For a time, Loker’s one success was its late-night coffee house. It briefly hosted numerous performance events—a tradition recently revived—but because so few students besides first-years regularly even think to frequent Loker, these performances do not attract much attention. In an editorial in March 1996, the Crimson Staff wrote, “We only hope the performances become more frequent as time goes by, in order to make Loker’s appeal even greater. Then we can really call it a student center.” Sadly, the opposite happened. Loker’s poor proximity to the Houses made it destined to serve miserably as a setting to unite the student body.

Furthermore, the space so inadequately took student opinions and future needs into consideration that the original Loker Commons was designed with just a handful of computers, and no televisions or couches (those were added in 1997). Even the decor of the basement seems to have been designed as an artistic-cultural statement with students as an afterthought. The pixilated light-emitting diode display was as much an affront to students in 1996 as it is today. The makeshift, eclectic Loker of today, with its noisy jukebox, open iMac work stations and haphazardly placed televisions, is amazingly still utilized as a study and meeting space—not because it serves these purposes well—but, rather, simply because there is no adequate alternative space.

Shortly after Loker debuted, its sad future had become increasingly clear. In 1997, students sought to revive the space and give the rest of the campus a reason to visit it. They called for installing a pub (which council presidential candidate Teo Nicolais ’06 has campaigned on this year). Last time around, Dean of the College Harry R. Lewis ’68 nixed the idea for a bar out of a misplaced desire to preserve an alcohol-free alternative social space on campus—a fine priority in its own right, but a decision that sealed Loker’s demise. Last November, Dean of the College Benedict H. Gross ’71 told The Crimson regarding Loker’s story, “All one can say, in one word, is it failed.”

The Promise of Allston

Harvard’s expansion into Allston has ignited the possibility for a truly inspiring new building to fit the new and modern needs of the College. Loker Commons was meant to be a small and unimposing student center, which handicapped its viability. Phillip Parsons, then director of planning in the Faculty of Arts and Sciences, was especially cognizant of the desire not to undermine House life—the perennial complaint about the notion of an inter-House social center. But since the advent of randomization in blocking, College social life no longer revolves around the Houses. And because of the College’s shortage of rehearsal, practice and meeting spaces, House spaces are no longer capable of accommodating their own communities. A student center today is needed in order to save House life, to preserve House spaces for House-related events and groups.

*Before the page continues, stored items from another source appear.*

Lemma shows_start w s :
  length w = 312%nat → mt s = Some <$> w → mti s = NN → produced w 0 s.
Proof.
  intros Hw Hs Hi. exists 0%nat. rewrite Hs, Hi. split_and!; [|unfold NN; lia..].
  split; [by rewrite length_fmap|].
  intros j Hj. rewrite list_lookup_fmap. cbn [Nat.ltb Nat.leb].
  rewrite <- (window_word 0 j w Hw Hj). cbn [Nat.iter nat_rect].
  destruct (lookup_lt_is_Some_2 w j ltac:(lia)) as [x Hx]. rewrite Hx. cbn. do 2 f_equal.
  by apply nth_lookup_Some with (d := 0) in Hx.
Qed.

(** C38: the generator, which refills its array in place 312 words at a time, puts out
    exactly the tempered words of the Mersenne Twister recurrence, in order and
    without bound, from the words that the seed determines on; no access leaves
    the array. *)
Theorem genrand64_stream seed s n :
  length (mt s) = 312%nat →
  ∃ s0 s', init_genrand64 seed s = Ok s0 ∧
    take_int64 n s0 = Ok ((λ i, temper (mt_word (seed_words seed) (312 + i))) <$> seq 0 n, s').
Proof.
  intros Hl. rewrite (init_genrand64_ok seed s Hl). eexists.
  assert (length (seed_words seed) = 312%nat) as Hw by apply seed_from_length.
  destruct (take_int64_ok (seed_words seed) Hw n 0 (mk_mt (Some <$> seed_words seed) NN))
    as (s' & E & _); [by apply shows_start|]. exists s'. by split.
Qed.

A central location for student group offices and meeting spaces also has the potential to form new bonds between clubs and markedly improve coordination between like-minded organizations. Proponents of such causes as a women’s center argue that the benefits of situating meeting and office space in close quarters are immeasurable. In addition, Harvard is in dire need of rehearsal, art studio and exhibition space for academic and non-academic use. Providing these spaces in a centralized complex will aid students in building community through student-group cross-pollination.

Students are in desperate need of 24-hour study space. Despite the fact that students today keep much later hours than they used to, the College’s facilities operate on an antiquated schedule. Unlike many colleges with all-night library access, Lamont Library closes, on its latest nights, 45 minutes after midnight. A student center in Allston must have a 24-hour reserves desk and a place to study at any hour of the night. M.I.T.’s student center includes an all-night coffee shop; why should Harvard offer anything less?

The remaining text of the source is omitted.